An imposing rock formation akin to an igneous throne towers over the Ka’iwi coastline on O’ahu’s South Shore. The landmark’s divine connotations are perfectly fitting for its namesake, the goddess of volcanoes and fire. Pele is a revered Hawai’ian deity, both feared and worshipped for her power to conjure flames from deep within the earth. According to Hawai’ian folklore, Pele once resided in O’ahu, where she rested upon this very volcanic throne. She eventually settled on the ‘Big Island’ of Hawai’i, but Pele’s Chair remains a sacred relic of her presence on O’ahu. An easy trail from the Makapu’u Lighthouse will direct you toward the ocean, where you can ascend the rocks for a closer look at Pele’s Chair, traverse the sandy beach at its foot, and examine surrounding tide pools for sea critters.

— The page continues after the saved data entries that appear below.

(* ===== verification/Unirec.v ===== *)
(** * The UniRec plugin: records of the collector as UniRec records

    [storage/unirec/unirec.c]: the fields of the UniRec records are looked up by IPFIX
    element in a hash table ([parse_format] fills it, [match_field] asks it), a data
    record is copied field by field into the buffer of each output interface
    ([process_record], [process_dynamic]), and a buffer with all required fields is sent
    ([process_data_sets]).

    The fields are heap objects that several interfaces share; the value of a field of
    variable size is an address in the packet.  Sending ([trap_ctx_send] of libtrap) is
    an entry in [sent].  The host is little-endian. *)

From S2P Require Import Prelude CLib TemplateRecord DataRecord Message FastHash FastHashCache.

(** ** Data *)

Definition UNIREC_FIELD_OTHER : Z := 0.
Definition UNIREC_FIELD_IP : Z := 1.
Definition UNIREC_FIELD_PACKET : Z := 2.
Definition UNIREC_FIELD_TS : Z := 3.
Definition UNIREC_FIELD_DBF : Z := 4.
Definition UNIREC_FIELD_LBF : Z := 5.

Definition ODID_JOINFLOWS_METHOD : Z := 0.
Definition ODID_MANAGER_METHOD : Z := 1.

Definition MAX_DYNAMIC_FIELD_SIZE : Z := 512.
Definition FIELDS_HT_KEYSIZE : Z := 8.
Definition FIELDS_HT_STASH_SIZE : Z := 4.
Definition UNIREC_DATA_TYPES_COUNT : Z := 15.

Record ipfixElement := { el_id : Z; el_en : Z }.

(** The arrays of a field have an entry for each interface; [ipfix] has
    [ipfixCount] elements. *)
Record unirecField := UnirecField {
  name : bytes;
  type : Z;
  unirec_type : Z;
  size : Z;
  required_ar : list Z;
  included_ar : list Z;
  offset_ar : list Z;
  value : option Z;
  valueSize : Z;
  valueFilled : Z;
  ipfix : list ipfixElement
}.

Record ifc_config := IfcConfig {
  number : Z;
  buffer : bytes;
  bufferDynSize : Z;
  bufferOffset : Z;
  requiredCount : Z;
  requiredFilled : Z;
  bufferStaticSize : Z;
  dynamic : Z;
  dynAr : list loc
}.

Record unirec_config := UnirecConfig {
  field_heap : gmap loc unirecField;
  conf_fields : list loc;
  ifc : list ifc_config;
  odid : Z;
  LBF_field : option loc;
  ODID_get_method : Z;
  ht_fields : fht_table;
  sent : list (Z * bytes)
}.

(** Assignments. *)
Definition set_value (f : unirecField) (v : option Z) (sz filled : Z) : unirecField :=
  UnirecField (name f) (type f) (unirec_type f) (size f) (required_ar f) (included_ar f) (offset_ar f) v sz filled (ipfix f).
Definition set_buffer (c : ifc_config) (b : bytes) : ifc_config :=
  IfcConfig (number c) b (bufferDynSize c) (bufferOffset c) (requiredCount c) (requiredFilled c) (bufferStaticSize c) (dynamic c) (dynAr c).
Definition set_filled (c : ifc_config) (n : Z) : ifc_config :=
  IfcConfig (number c) (buffer c) (bufferDynSize c) (bufferOffset c) (requiredCount c) n (bufferStaticSize c) (dynamic c) (dynAr c).
Definition set_dyn (c : ifc_config) (off sz : Z) : ifc_config :=
  IfcConfig (number c) (buffer c) sz off (requiredCount c) (requiredFilled c) (bufferStaticSize c) (dynamic c) (dynAr c).

Definition set_heap (conf : unirec_config) (h : gmap loc unirecField) : unirec_config :=
  UnirecConfig h (conf_fields conf) (ifc conf) (odid conf) (LBF_field conf) (ODID_get_method conf) (ht_fields conf) (sent conf).
Definition set_ifcs (conf : unirec_config) (l : list ifc_config) : unirec_config :=
  UnirecConfig (field_heap conf) (conf_fields conf) l (odid conf) (LBF_field conf) (ODID_get_method conf) (ht_fields conf) (sent conf).
Definition set_ht (conf : unirec_config) (t : fht_table) : unirec_config :=
  UnirecConfig (field_heap conf) (conf_fields conf) (ifc conf) (odid conf) (LBF_field conf) (ODID_get_method conf) t (sent conf).
Definition set_odid (conf : unirec_config) (n : Z) : unirec_config :=
  UnirecConfig (field_heap conf) (conf_fields conf) (ifc conf) n (LBF_field conf) (ODID_get_method conf) (ht_fields conf) (sent conf).
Definition add_sent (conf : unirec_config) (x : Z * bytes) : unirec_config :=
  UnirecConfig (field_heap conf) (conf_fields conf) (ifc conf) (odid conf) (LBF_field conf) (ODID_get_method conf) (ht_fields conf) (sent conf ++ [x]).

(** ** Memory *)

(** A store of a number on the little-endian host, and [be64toh] of a load. *)
Definition wr_le (m : bytes) (p : Z) (n : nat) (v : Z) : res bytes := wrn m p (enc_le n v).
Definition rd64 (m : bytes) (p : Z) : res Z := a ← rd32 m p; b ← rd32 m (p + 4); Ok (a * 4294967296 + b).

(** [strnlen] *)
Definition strnlen (mem : bytes) (p n : Z) : res Z :=
  r ← for_each (λ i _, c ← rd8 mem (p + i); Ok (if decide (c = 0) then inr i else inl tt)) (range 0 (Z.to_nat n)) tt;
  Ok (match r with inr i => i | inl _ => n end).

Definition get {A} (l : list A) (i : Z) : res A := if decide (0 ≤ i) then or_fault OobRead (l !! Z.to_nat i) else Fault OobRead.

(** [1LLU << (n - 1)]: the host takes the count modulo 64 (for other counts than those
    from 0 to 63 the language leaves the value open). *)
Definition link_bit (n : Z) : Z := Z.shiftl 1 ((n - 1) mod 64).

(** The octets [dst] gets; for 16 octets the second half goes to [dst + 16]. *)
Definition data_copy (b : bytes) (dst : Z) (mem : bytes) (src len : Z) : res bytes :=
  if decide (len = 1) then v ← rd8 mem src; wr8 b dst v
  else if decide (len = 2) then v ← rd16 mem src; wr_le b dst 2 v
  else if decide (len = 4) then v ← rd32 mem src; wr_le b dst 4 v
  else if decide (len = 8) then v ← rd64 mem src; wr_le b dst 8 v
  else if decide (len = 16) then
    v ← rd64 mem src; b ← wr_le b dst 8 v;
    v ← rd64 mem (src + 16); wr_le b (dst + 16) 8 v
  else x ← rdn mem src len; wrn b dst x.

(** ** Look-up of fields *)

Definition element_key (en id : Z) : bytes := enc_le 8 (Z.lor (Z.shiftl en 32) id).

(** Pointers to fields are the data of the table. *)
Definition ptr_bytes (l : loc) : bytes := enc_le 8 (Z.pos l).
Definition bytes_ptr (x : bytes) : option loc := match dec_le x with Z.pos l => Some l | _ => None end.

(** The field, the identifier and the enterprise number of the element in row [index]. *)
Definition match_field (rows : list Z) (index : Z) (ht : fht_table) : res (fht_table * option loc * Z * Z) :=
  w ← rd_row rows index;
  let id := ie_id w in
  '(en, id) ← (if decide (Z.shiftr id 15 ≠ 0) then e ← rd_row rows (index + 1); Ok (enterprise_number e, Z.land id 0x7FFF)
               else Ok (0, id));
  '(ht, tmp) ← fht_get_data ht (element_key en id);
  match tmp with
  | None => Ok (ht, None, id, en)
  | Some p => x ← deref_item ht p; Ok (ht, bytes_ptr x, id, en)
  end.

(** [parse_format], "Create fash hash table from fields list": the elements of a field,
    until one pushes another out; [inr] leaves both loops. *)
Definition insert_elements (l : loc) (els : list ipfixElement) (ht : fht_table) : res (fht_table + fht_table) :=
  for_each (λ e ht,
      '(ht, (ret, _)) ← fht_insert ht (element_key (el_en e) (el_id e)) (ptr_bytes l) None None;
      Ok (if decide (ret = FHT_INSERT_LOST) then inr ht else inl ht)) els ht.

Definition insert_fields (heap : gmap loc unirecField) (fields : list loc) (ht : fht_table) : res (fht_table + fht_table) :=
  for_each (λ l ht, f ← deref heap l; insert_elements l (ipfix f) ht) fields ht.

(** The rounds 5 to 10 with tables of 32 to 1024 rows; [None]: no table is large enough. *)
Definition create_table (heap : gmap loc unirecField) (fields : list loc) : res (option fht_table) :=
  r ← for_each (λ round (_ : unit),
        ht ← or_fault NullDeref (fht_init (Z.shiftl 1 round) FIELDS_HT_KEYSIZE 8 FIELDS_HT_STASH_SIZE);
        r ← insert_fields heap fields ht;
        Ok (match r with inl ht => inr ht | inr _ => inl tt end)) (range 5 6) tt;
  Ok (match r with inr ht => Some ht | inl _ => None end).

(** ** Records *)

(** A value into the buffer of an interface: [off] is the address of the field, behind
    which [size_length] octets tell the length of the value.  A negative size is a huge
    number for [memset]. *)
Definition store_static (mem : bytes) (method : Z) (f : unirecField) (dst ielen id en off size_length length : Z) (b : bytes) : res bytes :=
  let src := off + size_length in
  if decide (type f = UNIREC_FIELD_IP) then
    if decide ((en = 0 ∧ (id = 8 ∨ id = 12)) ∨ (en = 39499 ∧ id = 40)) then
      b ← wr_le b dst 8 0; x ← rdn mem src 4; b ← wrn b (dst + 8) x; wr_le b (dst + 12) 4 0xffffffff
    else x ← rdn mem src length; wrn b dst x
  else if decide (type f = UNIREC_FIELD_PACKET) then
    v ← (if decide (ielen = 4) then rd32 mem src else if decide (ielen = 8) then rd32 mem (src + 4) else Ok 0xFFFFFFFF);
    wr_le b dst 4 v
  else if decide (type f = UNIREC_FIELD_TS) then
    msec ← rd64 mem src;
    let sec := msec / 1000 in
    let frac := Z.shiftr (u64 ((msec mod 1000) * 0x4189374BC6A7EF)) 32 in
    wr_le b dst 8 (Z.lor (u64 (Z.shiftl sec 32)) frac)
  else if decide (type f = UNIREC_FIELD_DBF) then v ← rd8 mem (off + (length - 1)); wr8 b dst (Z.land v 1)
  else if decide (type f = UNIREC_FIELD_LBF) then
    if decide (method = ODID_JOINFLOWS_METHOD) then v ← rd8 mem (src + 3); wr_le b dst 8 (link_bit v) else Ok b
  else if decide (size f >= length) then data_copy b dst mem src length
  else if decide (size f < 0) then Fault OobWrite
  else memset b dst 0xFF (size f).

If this 4,000-acre nature reserve looks oddly familiar, it’s probably because you’ve seen it in innumerable films and TV shows, from Jurassic Park to LOST. The sublime mountains of Kualoa are indeed worthy of the Silver Screen, which is why Kualoa Ranch, established in 1850, holds two listings on the National Register of Historic Places. The eighth-generation owners of the ranch continue founder Gerritt P. Judd’s mission to protect and conserve this spectacular swath of land, while providing tourists with their pick of on-site recreational activities; including horseback riding, ATV and UTV tours through the valley, farm-to-table dining, and an escorted kayaking adventure for a close-up glimpse at the mysterious Mokoli’i island, colloquially known as Chinaman’s Hat. Hawai’ian legend preserves the tale of Hi’aka, Pele’s sister, who was pursued by a colossal dragon through Kualoa. She created Mokoli’i when she slayed the dragon and threw his tail in the middle of the ocean. Kualoa, which means “Long Back,” is what remains of the dragon’s spine.
Shangri La Museum
This magnificent former residence with ocean views houses an impressive collection of art from Syria, India, Morocco, and Iran. Comprising a 14,000 square-foot home, courtyards, gardens, and more, Shangri La was built in the 1930s at the behest of American tobacco heiress Doris Duke. It was 1935 when Duke first arrived in Honolulu, which she reached by way of the Middle East. She was completely taken with the journey and the destination, and promptly decided to build a mansion that would house her growing collection of Islamic art. She worked extensively with Islamic artisans, who custom created the art objects and design elements that still outfit the house; from the carved Moroccan ceilings to the hand-painted Iranian tiles. Complemented by sleek modernist accents that characterized then-contemporary Western architecture, Shangri La is one of the most treasured architectural masterpieces on O’ahu. Duke continued to collect Islamic art for over 60 years, and amassed some 2,500 pieces in the process. Today, the museum supports artists and scholars who work within the scope of Islamic art.